D’habitude, dans les documentaires, on essaie de faire oublier la caméra au protagoniste. Mais ici, pas du tout : la caméra est aussi un interlocuteur pour les patients. Comment avez-vous réussi à créer ce lien ?

D’abord, je ne cherche jamais à nous faire oublier. Je cherche éventuellement à me faire discret pour ne pas entraver la bonne marche des choses. Mais il ne s’agit pas de se faire oublier. Je suis dans une présence, je dirais. Je suis là, sachant que l’arrivée d’une caméra, d’une équipe de trois personnes, avec une perche pour le son, ça change forcément la donne. La réalité filmée, ce n’est pas la même que celle qui précède notre arrivée. On est là.. Ça ne change pas tout, mais un peu tout de même. Il y a des gens que cette caméra va peut-être intimider, d’autres, au contraire, exalter. Il y a des gens qui peuvent vous dire “ça fait 20 ans que j’attends une caméra !” Il ne faut pas se précipiter pour filmer ceux-là d’ailleurs… Pour les patients et les soignants, nous étions une animation comme une autre. Il faut être souple. Certains peuvent se dire prêt à un entretien puis le lendemain changer d’avis ou ne pas être dans un bon jour. Dans ce cas-là, on range le matériel et on parle. C’est très aléatoire. On voit dans le documentaire, certains qui sont plus présents. Il y avait ceux qui étaient là depuis mes premières visites, ceux qui viennent tous les jours. On finit par se connaître. Mais il y a aussi des gens de passage.

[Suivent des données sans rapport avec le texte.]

Lemma fetch_ok total B : ∀ fuel start bs s,
  total = Z.of_nat (length B) → (∀ k, (turn s <= k)%nat → B `prefix_of` blocks (chain_at k)) →
  0 <= start <= total → bs = take (Z.to_nat start) B → (Z.to_nat (total - start) <= fuel)%nat → service_ok s →
  let r := fetch_blocks served others fuel start total bs s in
  ((∃ e, r.1 = Raise e ∧ command_error e) ∨ r.1 = Ok B) ∧ (turn s <= turn r.2)%nat ∧ service_ok r.2.
Proof.
  induction fuel as [|fuel IH]; intros start bs s Htotal Hpre Hstart Hbs Hfuel Hs; cbn [fetch_blocks].
  { split_and!; [right|done|done]. cbn. rewrite Hbs, firstn_all2; [done|lia]. }
  destruct (start <? total) eqn:Hlt; [apply Z.ltb_lt in Hlt|apply Z.ltb_ge in Hlt].
  2: { split_and!; [right|done|done]. cbn. rewrite Hbs, firstn_all2; [done|lia]. }
  cbn zeta. rewrite ask_bind.
  destruct (Hpre (turn s) (le_n _)) as [l Hl].
  set (max := Z.min 100 (total - start)).
  assert (1 <= max <= 100) as Hmax by (unfold max; lia).
  assert (0 <= start < Z.of_nat (length (blocks (chain_at (turn s))))) as Hin by (rewrite Hl, length_app; lia).
  destruct (blocks_reply (turn s) start max Hin Hmax) as [(e & Heq & He)|Heq]; rewrite Heq; clear Heq.
  { split_and!; [left; by exists e|cbn; lia|by apply resume_ok]. }
  assert (take (Z.to_nat max) (drop (Z.to_nat start) (blocks (chain_at (turn s)))) =
          take (Z.to_nat max) (drop (Z.to_nat start) B)) as ->.
  { rewrite Hl, drop_app_le by lia. rewrite take_app_le; [done|]. rewrite length_drop. unfold max. lia. }
  assert (length (take (Z.to_nat max) (drop (Z.to_nat start) B)) = Z.to_nat max) as Hlen
    by (rewrite length_take, length_drop; unfold max; lia).
  rewrite bool_decide_eq_false_2 by (intros Hnil; rewrite Hnil in Hlen; cbn in Hlen; lia).
  destruct (IH (start + Z.of_nat (length (take (Z.to_nat max) (drop (Z.to_nat start) B))))
              (bs ++ take (Z.to_nat max) (drop (Z.to_nat start) B)) (resume others s)) as (Hr & Hle & Hok); [done|..].
  - intros k Hk. apply Hpre. cbn in Hk. lia.
  - rewrite Hlen. unfold max. lia.
  - rewrite Hlen, Hbs, take_take_drop. f_equal. lia.
  - rewrite Hlen. lia.
  - by apply resume_ok.
  - split_and!; [exact Hr|cbn in Hle; lia|exact Hok].
Qed.

(** The cached view, when it is used, is that of the chain whose tip it has. *)
Lemma cached_exact force B k s v :
  service_ok s → (k <= turn s)%nat → B = blocks (chain_at k) → cached_for force (tip_of B) s = Some v → v = view_of B.
Proof.
  intros Hs Hk -> Hv. unfold cached_for in Hv. destruct (cached_view s) as [w|] eqn:Hc; [|done].
  destruct (negb force && _) eqn:Hb; [|done]. injection Hv as ->. apply andb_prop in Hb as [_ Htip%bool_decide_eq_true].
  destruct (Hs v Hc) as (p & Hp & Hpre & ->). f_equal.
  unfold view_of in Htip. rewrite (proj2 (view_tip _ _ _)) in Htip.
  destruct (last p) as [a|] eqn:Ha; [|by apply last_None in Ha].
  destruct (bc_inv_tip _ _ (chain_at_inv k)) as (l & b & Hl & Hb). unfold tip in Hb.
  unfold tip_of in Htip. rewrite Ha, Hb in Htip.
  eapply prefix_same_tip; [apply (chain_at_hashes (turn s))|exact Hpre|by apply chain_at_prefix|exact Ha|exact Hb|exact Htip].
Qed.

Lemma view_of_ok k : view_ok k (view_of (blocks (chain_at k))).
Proof.
  exists (blocks (chain_at k)). split_and!; [|done|done].
  intros Hnil. destruct (bc_inv_tip _ _ (chain_at_inv k)) as (l & b & Hl & _). rewrite Hnil in Hl. by destruct l.
Qed.

(** From the lock on, and the whole: the view of the chain of the first await,
    or the error of a command. *)
Lemma refresh_ok k s :
  let B := blocks (chain_at k) in
  (k < turn s)%nat → service_ok s →
  let r := refresh_view served others (Z.of_nat (length B) - 1) (tip_of B) s in
  ((∃ e, r.1 = Raise e ∧ command_error e) ∨ r.1 = Ok (view_of B)) ∧ (turn s <= turn r.2)%nat ∧ service_ok r.2.
Proof.
  intros B Hk Hs. cbn zeta. unfold refresh_view. rewrite Z.sub_add, call_run.
  destruct (fetch_ok (Z.of_nat (length B)) B (Z.to_nat (Z.of_nat (length B))) 0 [] s) as (Hr & Hle & Hok);
    [done|intros j Hj; apply chain_at_prefix; lia|lia|done|lia|done|].
  destruct (fetch_blocks _ _ _ _ _ _ _) as [[bs|e] s1]; cbn [fst snd] in *.
  - destruct Hr as [(e & ? & _)|[= ->]]; [done|]. rewrite Z.eqb_refl. cbn [negb].
    unfold modify. rewrite call_run. cbn [fst snd]. split_and!; [by right|done|].
    change (service_ok (MkExplorer (Some (view_of B)) (turn s1))).
    intros v [= <-]. eapply view_ok_later; [|apply (view_of_ok k)]. cbn. lia.
  - destruct Hr as [(e' & [= <-] & He)|?]; [|done]. split_and!; [left; by exists e|done|done].
Qed.

Lemma get_chain_view_ok force s :
  service_ok s →
  let r := get_chain_view served others force s in
  ((∃ e, r.1 = Raise e ∧ command_error e) ∨ r.1 = Ok (view_of (blocks (chain_at (turn s))))) ∧
  (turn s <= turn r.2)%nat ∧ service_ok r.2.
Proof.
  intros Hs. cbn zeta. unfold get_chain_view. rewrite ask_bind.
  set (B := blocks (chain_at (turn s))).
  destruct (latest_reply (turn s)) as [(e & -> & He)|(b & Hb & ->)].
  { split_and!; [left; by exists e|cbn; lia|by apply resume_ok]. }
  fold B in Hb. assert (block_hash b = tip_of B) as -> by (unfold tip_of; by rewrite Hb).
  pose proof (resume_ok s Hs) as Hs1. assert (turn (resume others s) = S (turn s)) as Ht1 by done.
  set (s1 := resume others s) in *. clearbody s1.
  rewrite gets_bind.
  destruct (cached_for force (tip_of B) s1) as [v|] eqn:Hv.
  { split_and!; [right; cbn; f_equal; by eapply cached_exact; [|rewrite Ht1; apply Nat.le_succ_diag_r|..]|cbn; lia|done]. }
  rewrite (call_run (acquire others)). cbn [acquire modify].
  pose proof (resume_ok s1 Hs1) as Hs2. assert (turn (resume others s1) = S (turn s1)) as Ht2 by done.
  set (s2 := resume others s1) in *. clearbody s2.
  rewrite gets_bind.
  destruct (cached_for force (tip_of B) s2) as [v|] eqn:Hv2.
  { split_and!; [right; cbn; f_equal; eapply (cached_exact force B (turn s)); [exact Hs2|lia|done|exact Hv2]|cbn; lia|done]. }
  destruct (refresh_ok (turn s) s2) as (Hr & Hle & Hok); [lia|done|]. fold B in Hr, Hle, Hok.
  split_and!; [exact Hr|etrans; [|exact Hle]; lia|exact Hok].
Qed.

(** ** [get_transaction] *)

(** The node has the transaction when command [k] is answered. *)
Definition confirmed_at (tid : string) (k : nat) : Prop := tid ∈ txid <$> chain_txs (blocks (chain_at k)).
Definition present (tid : string) (k : nat) : Prop :=
  tid ∈ (entries (mempool (chain_at k))).*1 ∨ confirmed_at tid k.

(** What the answer shows of a transaction of the chain. *)
Definition shows (tid : string) (t : EnrichedTransaction) : Prop :=
  et_txid t = tid ∧
  (et_pending t = true ∨
   ∃ k q, q ∈ located 0 (blocks (chain_at k)) ∧ txid q.2 = tid ∧
     t = enrich_confirmed (view_of (blocks (chain_at k))) q).

Lemma confirmed_later tid i j : (i <= j)%nat → confirmed_at tid i → confirmed_at tid j.
Proof.
  intros Hij Hc. destruct (chain_at_prefix i j Hij) as [l Hl]. unfold confirmed_at. rewrite Hl.
  unfold chain_txs. rewrite bind_app, fmap_app. by apply elem_of_app; left.
Qed.

(** The index of a chain has the chain's transactions. *)
Lemma view_has k tid :
  confirmed_at tid k → ∃ q, tx_by_id (view_of (blocks (chain_at k))) !! tid = Some q.
Proof.
  intros Hc. unfold confirmed_at in Hc. rewrite <- (located_txids (blocks (chain_at k))) in Hc.
  apply list_elem_of_fmap in Hc as (q & Ht & Hq). exists q.
  by apply (view_transaction _ _ _ _ _ _ _ (bc_chain _ _ (chain_at_inv k))).
Qed.

Lemma view_shows k tid q :
  tx_by_id (view_of (blocks (chain_at k))) !! tid = Some q → shows tid (enrich_confirmed (view_of (blocks (chain_at k))) q).
Proof.
  intros [Hq Ht]%(view_transaction _ _ _ _ _ _ _ (bc_chain _ _ (chain_at_inv k))). split.
  - by destruct q as [[h hash] tx].
  - right. by exists k, q.
Qed.

Lemma confirmed_found k tid : confirmed_at tid k → found_at k tid ≠ None.
Proof.
  unfold found_at. intros Hc. destruct (Mempool.get_transaction _ _); [done|].
  rewrite bool_decide_eq_true_2.
  - intros Hn%locate_None. done.
  - rewrite (ledger_seen _ _ (chain_ledger _ _ _ (bc_chain _ _ (chain_at_inv k)))). by apply elem_of_list_to_set.
Qed.

(** An answer, or the error of a command: the outcomes of a method. *)
Definition answered {A} (P : A → Prop) (r : result A) : Prop :=
  (∃ e, r = Raise e ∧ command_error e) ∨ ∃ a, r = Ok a ∧ P a.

Je me souviens d’un jeune garçon que j’avais approché. Après dix minutes, il me demande mon prénom. Il m’a dit : “il y a des prénoms que j’aime bien, d’autres pas du tout.” Nicolas, il aimait bien. C’est quelquefois très inattendu. C’est ça d’ailleurs qui est passionnant, très touchant, dans un film comme celui-là : on n’est pas sur des rails. Chaque jour est différent de la veille.